- Task to carry out: Using the records below, transcribe word for word the stretch from the line that contains "Context (same : A → A → Prop)." through the line that contains "l → unambiguous l')", both end lines included, and nothing else.

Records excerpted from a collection

· · · · ·

(* ===== verification/ExpandFacts.v ===== *)
(** What the expansion of the blocks of a module establishes.

    [Field] is the interface of the rules that are copied to a list: role
    allow rules, role transitions, transitions by file name and range
    transitions.  Their loops only append members that are not there, and stop
    at one that contradicts a member: [collects] says so for all of them. *)

From stdpp Require Import sorting gmap.
From S2P Require Import Prelude.
From S2P Require Import Ebitmap.
From S2P Require Import Hashtab.
From S2P Require Import MlsTypes.
From S2P Require Import Avtab.
From S2P Require Import Policydb.
From S2P Require Import Mls.
From S2P Require Import Context.
From S2P Require Import Conditional.
From S2P Require Import Services.
From S2P Require Import Expand.
From S2P Require Import Assertion.
From S2P Require Import PolicyIO.
From S2P Require Import SymbolIO.
From S2P Require Import ModuleIO.
From S2P Require Import PolicyIndex.
From S2P Require Import CondIO.
From S2P Require Import PolicydbIO.
From S2P Require Import ExpandRules.
From S2P Require Import ExpandEffects.
From S2P Require Import ExpandCond.
From S2P Require Import ExpandBlocks.
From S2P Require Import ExpandConds.
Local Open Scope N_scope.

(** * Lists of rules *)

Class Field {A} (get : expand_state → list A) (upd : expand_state → list A → expand_state) : Prop := {
  get_upd : ∀ st l, get (upd st l) = l;
  upd_get : ∀ st, upd st (get st) = st;
  upd_upd : ∀ st l l', upd (upd st l) l' = upd st l' }.

Lemma policydb_eta p :
  Policydb (mls p) (p_commons p) (p_classes p) (p_roles p) (p_types p) (p_users p) (p_bools p) (p_levels p) (p_cats p)
    (p_class_val_to_name p) (p_role_val_to_name p) (p_type_val_to_name p) (p_user_val_to_name p) (p_sens_val_to_name p)
    (p_cat_val_to_name p) (class_val_to_struct p) (role_val_to_struct p) (user_val_to_struct p) (type_val_to_struct p)
    (bool_val_to_struct p) (te_avtab p) (te_cond_avtab p) (cond_list p) (role_tr p) (role_allows p) (range_tr p)
    (type_attr_map p) (attr_type_map p) = p.
Proof. by destruct p. Qed.

Lemma state_eta st :
  ExpandState (es_base st) (es_out st) (es_filename_trans st) (es_unnamed st) (es_neverallow st) (es_unsupported st) = st.
Proof. by destruct st. Qed.

Lemma set_role_count_same p : set_role_count p (nprim (p_roles p)) = p.
Proof. destruct p as [? ? ? [? ?]]. done. Qed.

Definition allows_of (st : expand_state) : list role_allow := role_allows (es_out st).
Definition put_allows (st : expand_state) (l : list role_allow) : expand_state := with_out st (set_role_allows (es_out st) l).
Definition trans_of (st : expand_state) : list role_trans := role_tr (es_out st).
Definition put_trans (st : expand_state) (l : list role_trans) : expand_state := with_out st (set_role_tr (es_out st) l).
Definition put_files (st : expand_state) (l : list filename_trans) : expand_state := with_filename_trans st l (es_unnamed st).
Definition ranges_of (st : expand_state) : list range_trans := range_tr (es_out st).
Definition put_ranges (st : expand_state) (l : list range_trans) : expand_state := with_out st (set_range_tr (es_out st) l).

#[global] Instance allows_field : Field allows_of put_allows.
Proof. split; [done| |done]. intros [? [] ? ? ? ?]. done. Qed.
#[global] Instance trans_field : Field trans_of put_trans.
Proof. split; [done| |done]. intros [? [] ? ? ? ?]. done. Qed.
#[global] Instance files_field : Field es_filename_trans put_files.
Proof. split; [done| |done]. intros []. done. Qed.
#[global] Instance ranges_field : Field ranges_of put_ranges.
Proof. split; [done| |done]. intros [? [] ? ? ? ?]. done. Qed.

Section collect.
Context {A : Type} {get : expand_state → list A} {upd : expand_state → list A → expand_state} `{!Field get upd}.
(** Two rules for the same key. *)
Context (same : A → A → Prop).

Definition unambiguous (l : list A) : Prop := ∀ t t', t ∈ l → t' ∈ l → same t t' → t = t'.

(** From the members [l], the members [C] are added; or there is a member that
    contradicts one of [C]. *)
Definition collects (C : A → Prop) (l : list A) (st : expand_state) (o : oracle) (r : step) (o' : oracle) : Prop :=
  match r with
  | inr st' => (o = [] → o' = []) ∧ ∃ l', st' = upd st l' ∧ (∀ a, a ∈ l' ↔ a ∈ l ∨ C a) ∧ (unambiguous l → unambiguous l')
  | inl st' => o ≠ [] ∨ ∃ t t', t ∈ get st' ∧ C t' ∧ same t t' ∧ t ≠ t'
  end.

Lemma collects_none l st o : collects (λ _, False) l st o (inr (upd st l)) o.
Proof. split; [done|]. exists l. split; [done|]. split; [|done]. intros a. tauto. Qed.

Lemma collects_ext C C' l st o r o' : (∀ a, C a ↔ C' a) → collects C l st o r o' → collects C' l st o r o'.
Proof.
  intros HC. destruct r as [st'|st']; cbn.
  - intros [?|(t & t' & Ht & Ht' & Hs)]; [by left|right]. exists t, t'. rewrite <- HC. done.
  - intros (Ho & l' & -> & Hl & Hu). split; [done|]. exists l'. split; [done|]. split; [|done]. intros a. by rewrite Hl, HC.
Qed.

Lemma collects_after C1 C2 l l1 st o o1 r o' :
  (o = [] → o1 = []) → (∀ a, a ∈ l1 ↔ a ∈ l ∨ C1 a) → (unambiguous l → unambiguous l1) →
  collects C2 l1 st o1 r o' → collects (λ a, C1 a ∨ C2 a) l st o r o'.
Proof.
  intros Ho Hl Hu. destruct r as [st'|st']; cbn.
  - intros [?|(t & t' & ? & ? & ?)]; [left; auto|right]. exists t, t'. auto.
  - intros (Ho' & l' & -> & Hl' & Hu'). split; [auto|]. exists l'. split; [done|]. split; [|auto]. intros a. rewrite Hl', Hl. tauto.
Qed.

(** A new member, and one that is there. *)
Lemma collects_new a l l' st o o' :
  (∀ t, t ∈ l → same a t → False) → (∀ t, t ∈ l → same t a → False) → l' ≡ₚ a :: l → (o = [] → o' = []) →
  collects (λ t, t = a) l st o (inr (upd st l')) o'.
Proof.
  intros H1 H2 Hl Ho. split; [done|]. exists l'. split; [done|]. split.
  - intros t. rewrite Hl, elem_of_cons. tauto.
  - intros Hu t t'. rewrite Hl. intros [-> |Ht]%elem_of_cons [-> |Ht']%elem_of_cons Hs; [done|by destruct (H1 t')|by destruct (H2 t)|by apply Hu].
Qed.
Lemma collects_there a l st o o' : a ∈ l → (o = [] → o' = []) → collects (λ t, t = a) l st o (inr (upd st l)) o'.
Proof. intros Ha Ho. split; [done|]. exists l. split; [done|]. split; [|done]. intros t. split; [auto|]. by intros [?| ->]. Qed.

· · · · ·

- Task result:
Context (same : A → A → Prop).

Definition unambiguous (l : list A) : Prop := ∀ t t', t ∈ l → t' ∈ l → same t t' → t = t'.

(** From the members [l], the members [C] are added; or there is a member that
    contradicts one of [C]. *)
Definition collects (C : A → Prop) (l : list A) (st : expand_state) (o : oracle) (r : step) (o' : oracle) : Prop :=
  match r with
  | inr st' => (o = [] → o' = []) ∧ ∃ l', st' = upd st l' ∧ (∀ a, a ∈ l' ↔ a ∈ l ∨ C a) ∧ (unambiguous l → unambiguous l')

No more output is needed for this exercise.